To właśnie dlatego wrzucam nasze migawki, bym kiedyś mogła do nich wrócić i przypomnieć sobie moje maluszki. 

[Gusiu ta, która za parę lat wróci do tych migawek - nie martw się, zobacz ile wspaniałych rzeczy i tych "pierwszych razy" jeszcze doświadczyłaś i będziesz doświadczać. Celebruj każdą chwilę, bo każda pozwala poznawać się mocniej z najbliższymi Ci osobami.]

Jak minął nam styczeń? Zapraszam do migawek!

Nowy Rok spędzony u znajomych, Miłoszek chciał już rozebrać im choinkę. :) Do tego właśnie tam, 1 stycznia poczynił swoje pierwsze samodzielne kroczki!


Miły wieczór we dwoje...yhm, yhm... no dobrze, jeszcze w towarzystwie 3 chrapiących zwierząt. :)


Nasz czas wartościowy. Wreszcie znalazł się czas na złożenie urodzinowego prezentu Marysi! :)



Restauracje zamknięte, ale można wybrać się na spotkanie z dziewczynami z kawą na wynos po parku.


Czas na czytanie...


Nowe trendy! Piłkarze mogą się inspirować. :)


Ruchliwy jegomość.


Widok za oknem zapiera dech w piersiach. Cudownie, że w tym roku mamy prawdziwą zimę.


Nienormowany czas pracy, czyli te chwile, gdy wena przychodzi, gdy dzieci już śpią.


Tylko, że miejsce przy biureczku zajęte!


 O! Niektóre prezenty Mikołajowi się zapodziały po drodze i dotarły z opóźnieniem. :)


Edukacja domowa - dziś o planetach i wszechświecie. (Tak, obiecuje zrobić w najbliższym czasie wpis o naszych pomocach domowych).


W zeszłym roku jeszcze mocniej doceniłam rolę przedszkola (zwłaszcza po 4 roku życia), tym bardziej, że my z naszego jesteśmy niesamowicie zadowoleni (metoda Montessori i dziewczynki od tego roku chodzą już razem do grupy). Są różne dzieci, ale moje dziewczynki potrzebują również rówieśników i odmiany, a ja uwielbiam ich plastyczne prace, które przynoszą do domu.


Dzień dobry Panie Bałwanie!


A tu początki igloo z cegiełek z foremki keksówki. :)
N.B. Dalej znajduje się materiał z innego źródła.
(* ===== verification/Stats.v ===== *)
(** * Statistics endpoints (src/src/routes/stats.rs, src/src/models/stats.rs)

    /stats, /stats/providers and /metrics answer from one snapshot: the request
    log's if there is a store and it answers, the registry's otherwise, with the
    gauges and counters only the registry knows copied over it. *)
From S2P Require Import Prelude Str F64 Chat Provider Metrics Resilience RequestLog Snapshot Sqlite Prometheus.

Open Scope string_scope.
Open Scope list_scope.
Open Scope Z_scope.

Module Stats.
Import Snapshot.

Record StatsResponse := {
  st_total_requests : Z;
  st_successful_requests : Z;
  st_failed_requests : Z;
  st_in_flight_requests : Z;
  st_total_provider_attempts : Z;
  st_fallback_attempts : Z;
  st_error_rate : F64.t;
  st_avg_latency_ms : F64.t;
  st_p95_latency_ms : F64.t;
  st_estimated_prompt_tokens : Z;
  st_estimated_completion_tokens : Z;
  st_estimated_total_tokens : Z;
  st_estimated_input_cost_usd : F64.t;
  st_estimated_output_cost_usd : F64.t;
  st_estimated_total_cost_usd : F64.t;
  st_request_errors_by_category : gmap string Z;
  st_admission_rejections_by_reason : gmap string Z;
  st_routing_decisions_by_policy_and_reason : gmap string (gmap string Z);
  st_prefix_fingerprints_by_outcome : gmap string Z;
  st_cache_lookups_by_outcome : gmap string Z;
  st_cache_hit_ratio : F64.t;
  st_stream_outcomes_by_outcome : gmap string Z;
  st_p95_stream_duration_ms : F64.t
}.

Record ProviderStatsResponse := {
  ps_requests_by_provider : gmap string Z;
  ps_successes_by_provider : gmap string Z;
  ps_errors_by_provider : gmap string Z;
  ps_fallback_attempts_by_provider : gmap string Z;
  ps_provider_errors_by_provider_and_category : gmap string (gmap string Z);
  ps_recent_provider_errors_by_provider_and_category : gmap string (gmap string Z);
  ps_avg_latency_ms_by_provider : gmap string F64.t;
  ps_p95_latency_ms_by_provider : gmap string F64.t;
  ps_in_flight_requests_by_provider : gmap string Z;
  ps_p50_ttft_ms_by_provider : gmap string F64.t;
  ps_p95_ttft_ms_by_provider : gmap string F64.t;
  ps_queue_pressure_by_provider : gmap string F64.t;
  ps_circuit_state_by_provider : gmap string string
}.

(** The fields of the application state the endpoints read. *)
Record AppState := {
  request_log_store : option Sqlite.SqliteRequestLogStore;
  metrics : mutex Metrics.MetricsRegistry;
  provider_names : list string;
  resilience : Resilience.ResilienceRegistry
}.

(** [None] is a panic while the lock is held, as in [Metrics.snapshot]. *)
Definition memory_snapshot (st : AppState) : option Metrics.MetricsSnapshot :=
  match lock (metrics st) with
  | Some m => Metrics.snapshot m
  | None => Some MetricsSnapshot_default
  end.

Definition overlay (live s : Metrics.MetricsSnapshot) : Metrics.MetricsSnapshot :=
  let s := set_in_flight_requests (Metrics.snap_in_flight_requests live) s in
  let s := set_in_flight_requests_by_provider (Metrics.snap_in_flight_requests_by_provider live) s in
  let s := set_p50_ttft_ms_by_provider (Metrics.snap_p50_ttft_ms_by_provider live) s in
  let s := set_p95_ttft_ms_by_provider (Metrics.snap_p95_ttft_ms_by_provider live) s in
  let s := set_queue_pressure_by_provider (Metrics.snap_queue_pressure_by_provider live) s in
  let s := set_admission_rejections_by_reason (Metrics.snap_admission_rejections_by_reason live) s in
  let s := set_routing_decisions_by_policy_and_reason (Metrics.snap_routing_decisions_by_policy_and_reason live) s in
  let s := set_prefix_fingerprints_by_outcome (Metrics.snap_prefix_fingerprints_by_outcome live) s in
  let s := set_stream_outcomes_by_outcome (Metrics.snap_stream_outcomes_by_outcome live) s in
  let s := set_p95_stream_duration_ms (Metrics.snap_p95_stream_duration_ms live) s in
  set_recent_provider_errors_by_provider_and_category
    (Metrics.snap_recent_provider_errors_by_provider_and_category live) s.

Definition stats_snapshot (st : AppState) : option Metrics.MetricsSnapshot :=
  s ← match request_log_store st with
      | Some store =>
          stored ← Sqlite.stats_snapshot store;
          match stored with Ok s => Some s | Err _ => memory_snapshot st end
      | None => memory_snapshot st
      end;
  live ← memory_snapshot st;
  Some (overlay live s).

Definition circuit_state_by_provider (st : AppState) : gmap string string :=
  foldl (fun m name =>
    <[name := Resilience.CircuitState_as_str (Resilience.circuit_state (resilience st) name)]> m) ∅ (provider_names st).

Definition stats_response (s : Metrics.MetricsSnapshot) : StatsResponse :=
  {| st_total_requests := Metrics.snap_total_requests s;
     st_successful_requests := Metrics.snap_successful_requests s;
     st_failed_requests := Metrics.snap_failed_requests s;
     st_in_flight_requests := Metrics.snap_in_flight_requests s;
     st_total_provider_attempts := Metrics.snap_total_provider_attempts s;
     st_fallback_attempts := Metrics.snap_fallback_attempts s; st_error_rate := Metrics.snap_error_rate s;
     st_avg_latency_ms := Metrics.snap_avg_latency_ms s; st_p95_latency_ms := Metrics.snap_p95_latency_ms s;
     st_estimated_prompt_tokens := Metrics.snap_estimated_prompt_tokens s;
     st_estimated_completion_tokens := Metrics.snap_estimated_completion_tokens s;
     st_estimated_total_tokens := Metrics.snap_estimated_total_tokens s;
     st_estimated_input_cost_usd := Metrics.snap_estimated_input_cost_usd s;
     st_estimated_output_cost_usd := Metrics.snap_estimated_output_cost_usd s;
     st_estimated_total_cost_usd := Metrics.snap_estimated_total_cost_usd s;
     st_request_errors_by_category := Metrics.snap_request_errors_by_category s;
     st_admission_rejections_by_reason := Metrics.snap_admission_rejections_by_reason s;
     st_routing_decisions_by_policy_and_reason := Metrics.snap_routing_decisions_by_policy_and_reason s;
     st_prefix_fingerprints_by_outcome := Metrics.snap_prefix_fingerprints_by_outcome s;
     st_cache_lookups_by_outcome := Metrics.snap_cache_lookups_by_outcome s;
     st_cache_hit_ratio := Metrics.snap_cache_hit_ratio s;
     st_stream_outcomes_by_outcome := Metrics.snap_stream_outcomes_by_outcome s;
     st_p95_stream_duration_ms := Metrics.snap_p95_stream_duration_ms s |}.

Definition stats (st : AppState) : option StatsResponse := stats_response <$> stats_snapshot st.

Definition provider_stats_response (st : AppState) (s : Metrics.MetricsSnapshot) : ProviderStatsResponse :=
  {| ps_requests_by_provider := Metrics.snap_requests_by_provider s;
     ps_successes_by_provider := Metrics.snap_successes_by_provider s;
     ps_errors_by_provider := Metrics.snap_errors_by_provider s;
     ps_fallback_attempts_by_provider := Metrics.snap_fallback_attempts_by_provider s;
     ps_provider_errors_by_provider_and_category := Metrics.snap_provider_errors_by_provider_and_category s;
     ps_recent_provider_errors_by_provider_and_category := Metrics.snap_recent_provider_errors_by_provider_and_category s;
     ps_avg_latency_ms_by_provider := Metrics.snap_avg_latency_ms_by_provider s;
     ps_p95_latency_ms_by_provider := Metrics.snap_p95_latency_ms_by_provider s;
     ps_in_flight_requests_by_provider := Metrics.snap_in_flight_requests_by_provider s;
     ps_p50_ttft_ms_by_provider := Metrics.snap_p50_ttft_ms_by_provider s;
     ps_p95_ttft_ms_by_provider := Metrics.snap_p95_ttft_ms_by_provider s;
     ps_queue_pressure_by_provider := Metrics.snap_queue_pressure_by_provider s;
     ps_circuit_state_by_provider := circuit_state_by_provider st |}.

Definition provider_stats (st : AppState) : option ProviderStatsResponse :=
  provider_stats_response st <$> stats_snapshot st.

(** The content type and the page. *)
Definition prometheus_metrics (display : F64.t -> string) (st : AppState) : option (string * string) :=
  s ← stats_snapshot st;
  Some ("text/plain; version=0.0.4; charset=utf-8", Prometheus.render_prometheus display s).

(* ------------------------------------------------------------------ *)
(** ** Properties *)

(** Responses without the figures that depend on where they come from: the
    percentiles of the log and the cache counters. *)
Definition without_source (r : StatsResponse) : StatsResponse :=
  {| st_total_requests := st_total_requests r; st_successful_requests := st_successful_requests r;
     st_failed_requests := st_failed_requests r; st_in_flight_requests := st_in_flight_requests r;
     st_total_provider_attempts := st_total_provider_attempts r; st_fallback_attempts := st_fallback_attempts r;
     st_error_rate := st_error_rate r; st_avg_latency_ms := st_avg_latency_ms r; st_p95_latency_ms := F64.zero;
     st_estimated_prompt_tokens := st_estimated_prompt_tokens r;
     st_estimated_completion_tokens := st_estimated_completion_tokens r;
     st_estimated_total_tokens := st_estimated_total_tokens r;
     st_estimated_input_cost_usd := st_estimated_input_cost_usd r;
     st_estimated_output_cost_usd := st_estimated_output_cost_usd r;
     st_estimated_total_cost_usd := st_estimated_total_cost_usd r;
     st_request_errors_by_category := st_request_errors_by_category r;
     st_admission_rejections_by_reason := st_admission_rejections_by_reason r;
     st_routing_decisions_by_policy_and_reason := st_routing_decisions_by_policy_and_reason r;
     st_prefix_fingerprints_by_outcome := st_prefix_fingerprints_by_outcome r; st_cache_lookups_by_outcome := ∅;
     st_cache_hit_ratio := F64.zero; st_stream_outcomes_by_outcome := st_stream_outcomes_by_outcome r;
     st_p95_stream_duration_ms := st_p95_stream_duration_ms r |}.
Definition without_percentiles (r : ProviderStatsResponse) : ProviderStatsResponse :=
  {| ps_requests_by_provider := ps_requests_by_provider r; ps_successes_by_provider := ps_successes_by_provider r;
     ps_errors_by_provider := ps_errors_by_provider r;
     ps_fallback_attempts_by_provider := ps_fallback_attempts_by_provider r;
     ps_provider_errors_by_provider_and_category := ps_provider_errors_by_provider_and_category r;
     ps_recent_provider_errors_by_provider_and_category := ps_recent_provider_errors_by_provider_and_category r;
     ps_avg_latency_ms_by_provider := ps_avg_latency_ms_by_provider r; ps_p95_latency_ms_by_provider := ∅;
     ps_in_flight_requests_by_provider := ps_in_flight_requests_by_provider r;
     ps_p50_ttft_ms_by_provider := ps_p50_ttft_ms_by_provider r;
     ps_p95_ttft_ms_by_provider := ps_p95_ttft_ms_by_provider r;
     ps_queue_pressure_by_provider := ps_queue_pressure_by_provider r;
     ps_circuit_state_by_provider := ps_circuit_state_by_provider r |}.

Definition with_store (store : option Sqlite.SqliteRequestLogStore) (st : AppState) : AppState :=
  {| request_log_store := store; metrics := metrics st; provider_names := provider_names st; resilience := resilience st |}.

Lemma overlay_self s : overlay s s = s.
Proof. by destruct s. Qed.

Lemma stats_live st live : request_log_store st = None -> memory_snapshot st = Some live -> stats_snapshot st = Some live.
Proof. intros Hst Hl. unfold stats_snapshot. rewrite Hst, Hl. cbn. by rewrite overlay_self. Qed.

(** A store that does not answer is as good as none. *)
Lemma stats_offline st store : Sqlite.online store = false ->
  stats_snapshot (with_store (Some store) st) = stats_snapshot (with_store None st).
Proof. intros Hoff. unfold stats_snapshot, Sqlite.stats_snapshot. cbn [with_store request_log_store]. by rewrite Hoff. Qed.

(** C19: the statistics do not depend on where they are kept.  After any history
    of requests, all of them stored, and whatever else the registry recorded,
    /stats and /stats/providers answer the same with the SQLite store as
    without it, but for the percentiles of the latencies; the exception is that
    with a store they report no cache lookup at all.  If the store does not
    answer they fall back to the registry. *)
Theorem stats_same_with_store messages_to_string config es db st :
  metrics st = Unpoisoned (Metrics.run (map Sqlite.event_op es)) ->
  Forall Sqlite.event_ok es -> Sqlite.latency_sum es < 2 ^ 53 ->
  Z.of_nat (length es + Sqlite.attempt_count es) < 2 ^ 53 ->
  Sqlite.run_log messages_to_string config es Sqlite.empty_store = Some db ->
  exists a b pa pb,
    stats (with_store (Some db) st) = Some a /\ stats (with_store None st) = Some b /\
    without_source a = without_source b /\ st_cache_lookups_by_outcome a = ∅ /\
    provider_stats (with_store (Some db) st) = Some pa /\ provider_stats (with_store None st) = Some pb /\
    without_percentiles pa = without_percentiles pb /\
    forall down, Sqlite.online down = false -> stats (with_store (Some down) st) = Some b.
Proof.
  intros Hm Hes Hsum Hlen Hrun.
  destruct (Sqlite.stored_stats_match_registry _ _ _ _ Hes Hsum Hlen Hrun) as (stored & live & Hs & Hl & Hag & Hc & Hr).
  assert (memory_snapshot (with_store (Some db) st) = Some live /\ memory_snapshot (with_store None st) = Some live) as [H1 H2]
    by (unfold memory_snapshot; cbn; by rewrite Hm).
  assert (stats_snapshot (with_store (Some db) st) = Some (overlay live stored)) as E1.
  { unfold stats_snapshot. cbn [with_store request_log_store]. rewrite Hs. cbn [mbind option_bind].
    fold (with_store (Some db) st). by rewrite H1. }
  pose proof (stats_live (with_store None st) live eq_refl H2) as E2. unfold stats, provider_stats. rewrite E1, E2.
  exists (stats_response (overlay live stored)), (stats_response live),
    (provider_stats_response st (overlay live stored)), (provider_stats_response st live).
  destruct Hag as [A1 A2 A3 A4 A5 A6 A7 A8 A9 A10 A11 A12 A13 A14 A15 A16 A17 A18 A19 A20]. split; [done|]. split; [done|]. split; [|split; [exact Hc|split; [done|split; [done|split]]]].
  - unfold without_source, stats_response. cbn. by rewrite A1, A2, A3, A4, A5, A6, A7, A8, A9, A10, A11, A12, A13, A14.
  - unfold without_percentiles, provider_stats_response. cbn. by rewrite A15, A16, A17, A18, A19, A20.
  - intros down Hd. by rewrite stats_offline, E2.
Qed.

Definition demo_state : AppState :=
  {| request_log_store := None; metrics := Unpoisoned (Metrics.run (map Sqlite.event_op Sqlite.demo_events));
     provider_names := ["a"; "b"];
     resilience := {| Resilience.default_policy := Resilience.ProviderResiliencePolicy_default;
                      Resilience.provider_policies := ∅; Resilience.circuits := Unpoisoned ∅ |} |}.

Lemma stats_same_with_store_witness :
  exists a b, stats (with_store (Some Sqlite.demo_store) demo_state) = Some a /\ stats (with_store None demo_state) = Some b /\
    without_source a = without_source b /\ st_cache_lookups_by_outcome a = ∅ /\ st_cache_lookups_by_outcome b = {["hit" := 1]}.
Proof.
  destruct (stats_same_with_store (fun _ => None) Sqlite.demo_config Sqlite.demo_events Sqlite.demo_store demo_state)
    as (a & b & pa & pb & H1 & H2 & H3 & H4 & _).
  - reflexivity.
  - exact Sqlite.demo_events_ok.
  - by vm_compute.
  - by vm_compute.
  - exact Sqlite.demo_stored.
  - exists a, b. split; [exact H1|]. split; [exact H2|]. split; [exact H3|]. split; [exact H4|].
    assert (st_cache_lookups_by_outcome <$> stats (with_store None demo_state) = Some {["hit" := 1]}) as E by (by vm_compute).
    rewrite H2 in E. by injection E.
Defined.

End Stats.
(** The process panics while it starts only for a configuration the libraries
    have no room for ([Build.roomy]), whatever the file, environment, databases
    and socket; otherwise a SIGINT or SIGTERM whose handler is installed
    ends it within the configured grace period. *)
Theorem signal_stops_the_process C `{!LruOps C} M `{MO : !MemoryCache.MokaOps M, !MemoryCache.MokaLaws M} {E : Type} read from_str var out
  (tracing : Config.TelemetryConfig -> result unit E) bind server unix ctrl_c terminate first started t :
  0 <= started <= t -> ctrl_c = Installed (Some t) \/ (unix = true /\ terminate = Installed (Some t)) ->
  let load := Config.from_env read from_str var in
  let grace := match load with Ok config => from_millis (Config.shutdown_grace_period_ms (Config.server config)) | Err _ => 0 end in
  0 <= grace -> (forall config, load = Ok config -> Build.roomy C config = true) ->
  exists at_ r, main started load tracing (fun config => Build.from_config C M out config started) bind server
      (shutdown_signal unix ctrl_c terminate) first = Exited at_ r /\ at_ <= t + grace.
Proof.
  intros Ht Hsig load grace Hg Hroom. destruct (signal_heard unix ctrl_c terminate t Hsig) as (s & -> & Hs). unfold main.
  destruct load as [config|e] eqn:El; [|by eexists _, _; split; [reflexivity|lia]].
  destruct (tracing _); [|by eexists _, _; split; [reflexivity|lia]].
  pose proof (Build.from_config_builds C M out config started (Config.loaded_is_valid _ _ _ _ El) (Hroom config eq_refl)) as Hb. unfold Build.done_iff in Hb.
  destruct (Build.from_config C M out config started) as [st|e|]; [|by eexists _, _; split; [reflexivity|lia]|done].
  destruct (bind _ _); [|by eexists _, _; split; [reflexivity|lia]].
  destruct (shutdown_bounded (server st) s grace first Hg) as (ended & He & Hend & _). fold grace. rewrite He.
  eexists _, _. split; [reflexivity|]. lia.
Qed.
A w domku tak cieplutko i przytulnie. :)


Suszenie i rękawiczek i futrzaków. :)


Piękna ta pościel! (H&M Home)


Weekend czyli śniadanko do łózka (Marysia uwielbia, wiec musze zagryź zęby i przymknąć oko na te wszystkie okruszki po :P)


Czasami najlepsza weekendowa zabawa zacznie się jeszcze w piżamach.


Taaaaka porcja, rano jestem głodna jak wilk, bo ktoś je i je w nocy. :)


To cudowne uczucie, gdy już poukładam równiutko ubranka dzieci w szafach i szufladach. 


Najpierw na łyżeczkę, z łyżeczki do rączki i dopiero do buzi. :P


Ukochana książeczka Miłoszka jest już tak w tej chwili zmaltretowana, że muszę ją odkupić (Tytuł leśne Maluchy).


Twórcze zabawy, domku, bazy, gospodarstwo itp. - ważne by potem wszystko pięknie sprzątnąć przed snem.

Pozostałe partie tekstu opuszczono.